▶ Work item:
Go through the data and retrieve each line that includes the string "leaves".

▶ Excerpted data:
++++++++
(** C6, as the code has it. When the file already exists at
    outputDir/filename, the pipeline resolves to the skipped success after
    the metadata lookup, which gives the name, and the existence check: it
    fetches no stream and runs no transcode. Hence a second run on the
    same item is skipped, when the first one resolved, the transcoder leaves
    the file it announces, a metadata lookup removes no file, and the
    metadata has not changed in between. *)
Theorem skip_on_existing (w : W) (url : jsstring) (customName : option jsstring)
        (videoId : jsstring) :
  extractVideoId url = Some videoId ->
  (forall (w1 : W) (details : VideoDetails),
      ytdl_getInfo w videoId = (w1, Resolved details) ->
      let name := output_name customName details in
      let outputPath := path_join (outputDir this) name in
      fs_existsSync w1 outputPath = true ->
      downloadMp3 this w url customName
      = (w1, [GetInfo videoId; ExistsSync outputPath], Resolved (AlreadyExists name))
      /\ existsb stream_or_transcode [GetInfo videoId; ExistsSync outputPath] = false)
  /\ (forall (w' : W) (calls : list IO) (d : Download),
        downloadMp3 this w url customName = (w', calls, Resolved d) ->
        (forall v id p v', ffmpeg_run v id p = (v', OnEnd) -> fs_existsSync v' p = true) ->
        (forall v id v' r p, ytdl_getInfo v id = (v', r) ->
                             fs_existsSync v p = true -> fs_existsSync v' p = true) ->
        snd (ytdl_getInfo w' videoId) = snd (ytdl_getInfo w videoId) ->
        let outputPath := path_join (outputDir this) (download_filename d) in
        exists w'' : W,
          downloadMp3 this w' url customName
          = (w'', [GetInfo videoId; ExistsSync outputPath],
             Resolved (AlreadyExists (download_filename d)))
          /\ skipped (AlreadyExists (download_filename d)) = true
          /\ existsb stream_or_transcode [GetInfo videoId; ExistsSync outputPath]
             = false).
Proof.
  intros Hid. split.
  - intros w1 details Hinfo name outputPath Hex.
    rewrite (downloadMp3_after_info w url customName Hid Hinfo).
    fold name outputPath. rewrite Hex. split; reflexivity.
  - intros w' calls d Hrun Hffmpeg Hkeep Hsame outputPath.
    destruct (ytdl_getInfo w videoId) as [w1 [details|message]] eqn:Hinfo.
    2:{ unfold downloadMp3, getVideoInfo in Hrun. rewrite Hid, Hinfo in Hrun.
        discriminate. }
    rewrite (downloadMp3_after_info w url customName Hid Hinfo) in Hrun.
    cbn [snd] in Hsame.
    destruct (ytdl_getInfo w' videoId) as [w'' r2] eqn:Hinfo2.
    cbn [snd] in Hsame. subst r2.
    assert (Hthere : fs_existsSync w' outputPath = true
                     /\ download_filename d = output_name customName details).
    { unfold outputPath.
      destruct (fs_existsSync w1 (path_join (outputDir this)
                                            (output_name customName details))) eqn:Hex.
      - injection Hrun as <- _ <-. cbn [download_filename]. auto.
      - destruct (ytdl w1 (quality this) videoId) as [w2 [message|]];
          [discriminate|].
        destruct (ffmpeg_run w2 videoId
                    (path_join (outputDir this) (output_name customName details)))
          as [w3 [|message|message]] eqn:Hff; try discriminate.
        injection Hrun as <- _ <-. cbn [download_filename].
        split; [|reflexivity]. exact (Hffmpeg _ _ _ _ Hff). }
    destruct Hthere as [Hex Hname].
    exists w''.
    rewrite (downloadMp3_after_info w' url customName Hid Hinfo2).
    unfold outputPath in *. rewrite Hname in *.
    rewrite (Hkeep _ _ _ _ _ Hinfo2 Hex). repeat split.
Qed.

(** C4, as the code has it. [downloadFromFile] has no range error: a
    negative start index selects what start index 0 selects; an end index
    (not negative, exclusive) at or before the start index selects nothing,
    and so does a start index at or beyond the length of the list; and
    whatever the range, the call on a readable list that holds a url
    resolves to a report, in either mode (a chunk size of one or more).
    The interactive entry point turns the range down, before anything is
    downloaded, when the start index is negative and when the end index,
    which it takes inclusive, is more than one position before the start
    index; the latter for an end index that is a safe integer, whose
    increment is exact. *)
Theorem range_selection (urls : list jsstring) :
  (forall (s : Z) (e : num),
      s < 0 -> select_range urls (Int s) e = select_range urls (Int 0) e)
  /\ (forall s e : Z, 0 <= e <= s -> select_range urls (Int s) (Int e) = [])
  /\ (forall (s : Z) (e : num),
        Z.of_nat (length urls) <= s -> select_range urls (Int s) e = [])
  /\ (forall (fuel : nat) (w : W) (filePath content : jsstring) (options : Options),
        fs_existsSync w filePath = true ->
        fs_readFileSync w filePath = Resolved content ->
        parse_urls content = urls ->
        urls <> [] ->
        1 <= concurrent options ->
        (length urls < fuel)%nat ->
        exists (w' : W) (tr : list Event) (rep : Report),
          downloadFromFile this fuel w filePath options = Some (w', tr, Resolved rep)
          /\ total rep
             = Z.of_nat (length (select_range urls (startIndex options)
                                              (endIndex options))))
  /\ (forall (fuel : nat) (w : W) (totalVideos s e : Z),
        s < 0 \/ (safe_integer e /\ e + 1 < s) ->
        getPlaylistDetails fuel w totalVideos (Some (Int s)) (Some (Int e))
        = Some (w, [], InvalidRange)).
Proof.
  split; [|split; [|split; [|split]]].
  - intros s e Hs. unfold select_range. cbn [Math_max].
    now replace (Z.max 0 s) with (Z.max 0 0) by lia.
  - intros s e Hse. rewrite select_range_Int, slice_Int by lia.
    replace (Z.to_nat _) with O by lia. reflexivity.
  - intros s e Hs. unfold select_range. cbn [Math_max].
    apply slice_from_end. lia.
  - intros fuel w filePath content options Hex Hread <- Hurls Hc Hfuel.
    rewrite (downloadFromFile_schedules this fuel w filePath options Hex Hread Hurls).
    destruct (schedule_spec this options
                (select_range (parse_urls content) (startIndex options)
                              (endIndex options)) w (fuel := fuel) Hc)
      as (r & -> & _).
    { pose proof (select_range_length (parse_urls content) (startIndex options)
                                      (endIndex options)). lia. }
    eexists _, _, _. split; reflexivity.
  - intros fuel w totalVideos s e Hse. unfold getPlaylistDetails.
    cbn [asked_start asked_end succ_num isNaN orb num_ltb].
    destruct (Z.ltb_spec s 0); [reflexivity|].
    destruct (Z.ltb_spec (e + 1) s); [reflexivity|].
    destruct Hse as [Hs|[_ He]]; lia.
Qed.

End Claims.

(* ------------------------------------------------------------------ *)
(** ** The class on the scripted platform *)
(* ------------------------------------------------------------------ *)

Lemma str_eqb_refl (s : jsstring) : str_eqb s s = true.
Proof. unfold str_eqb. destruct (list_eq_dec N.eq_dec s s); congruence. Qed.

(** The scripted transcoder leaves the file it announces. *)
Lemma mock_ffmpeg_writes (v : Mock.World) (id p : jsstring) (v' : Mock.World) :
  ffmpeg_run v id p = (v', OnEnd) -> fs_existsSync v' p = true.
Proof.
  cbn. destruct (Mock.lookup id (Mock.no_encode v)); [discriminate|].
  intros [= <-]. cbn. rewrite existsb_app. cbn. rewrite str_eqb_refl.
  now rewrite orb_true_r.
Qed.

(** The scripted metadata lookup leaves the disk alone. *)
Lemma mock_getInfo_keeps (v : Mock.World) (id : jsstring) (v' : Mock.World)
      (r : Settled VideoDetails) (p : jsstring) :
  ytdl_getInfo v id = (v', r) -> fs_existsSync v p = true -> fs_existsSync v' p = true.
Proof.
  cbn. destruct (Mock.lookup id (Mock.no_info v)); intros [= <- _]; auto.
Qed.

Lemma mock_download_keeps_clock (v : Mock.World) (url : jsstring) :
  Mock.clock (fst (downloadMp3_url Mock.this v url)) = Mock.clock v.
Proof.
  unfold downloadMp3_url, downloadMp3, getVideoInfo.
  destruct (extractVideoId url) as [videoId|]; [|reflexivity].
  unfold ytdl_getInfo, fs_existsSync, ytdl, ffmpeg_run, Mock.platform.
  destruct (Mock.lookup videoId (Mock.no_info v)); [reflexivity|].
  cbn [filename title vd_title given].
  match goal with |- context [existsb ?f ?l] => destruct (existsb f l) end;
    [reflexivity|].
  destruct (Mock.lookup videoId (Mock.no_stream v)); [reflexivity|].
  destruct (Mock.lookup videoId (Mock.no_encode v)); reflexivity.
Qed.

(** C1, at the input where the code departs from it: three urls in
    chunks of two, the stream fetch of the second one throwing an error
    with an empty message. One item out of three is rejected, yet the
    report has three entries in [results], the entry of the rejected item
    among them, and none in [errors]. *)
Theorem chunked_silent_failure_report :
  exists (w' : Mock.World) (tr : list Event) (rep : Report),
    downloadFromFile Mock.this 4 Mock.silent_failure (js "urls.txt") (Mock.cli 2 1000)
    = Some (w', tr, Resolved rep)
    /\ map item_rejected (settlements tr) = [false; true; false]
    /\ map entry_url (results rep) = Mock.three
    /\ map is_failure (results rep) = [false; true; false]
    /\ nth_error (results rep) 1 = Some (Failure (Mock.watch "BBBBBBBBBBB") [])
    /\ errors rep = [].
Proof.
  eexists _, _, _. split; [vm_compute; reflexivity|].
  vm_compute. repeat split.
Qed.

(** The same input in sequential mode: two successes and the one failure. *)
Lemma sequential_silent_failure_report :
  exists (w' : Mock.World) (tr : list Event) (rep : Report),
    downloadFromFile Mock.this 4 Mock.silent_failure (js "urls.txt") (Mock.cli 1 1000)
    = Some (w', tr, Resolved rep)
    /\ map is_failure (results rep) = [false; false]
    /\ errors rep = [Failure (Mock.watch "BBBBBBBBBBB") []].
Proof.
  eexists _, _, _. split; [vm_compute; reflexivity|].
  vm_compute. repeat split.
Qed.

(** With a delay of zero no timer is set: seven urls in chunks of three
    and no sleep in the trace. *)
Lemma no_timer_without_delay :
  exists (w' : Mock.World) (tr : list Event) (rep : Report),
    downloadFromFile Mock.this 8 (Mock.listing "urls.txt" Mock.seven)
                     (js "urls.txt") (Mock.cli 3 0)
    = Some (w', tr, Resolved rep)
    /\ total rep = 7
    /\ pauses tr = [0; 0; 0]
    /\ sleeps tr = O.
Proof.
  eexists _, _, _. split; [vm_compute; reflexivity|].
  vm_compute. repeat split.
Qed.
++++++++
▶ Exercise answer:
    same item is skipped, when the first one resolved, the transcoder leaves
(** The scripted transcoder leaves the file it announces. *)
(** The scripted metadata lookup leaves the disk alone. *)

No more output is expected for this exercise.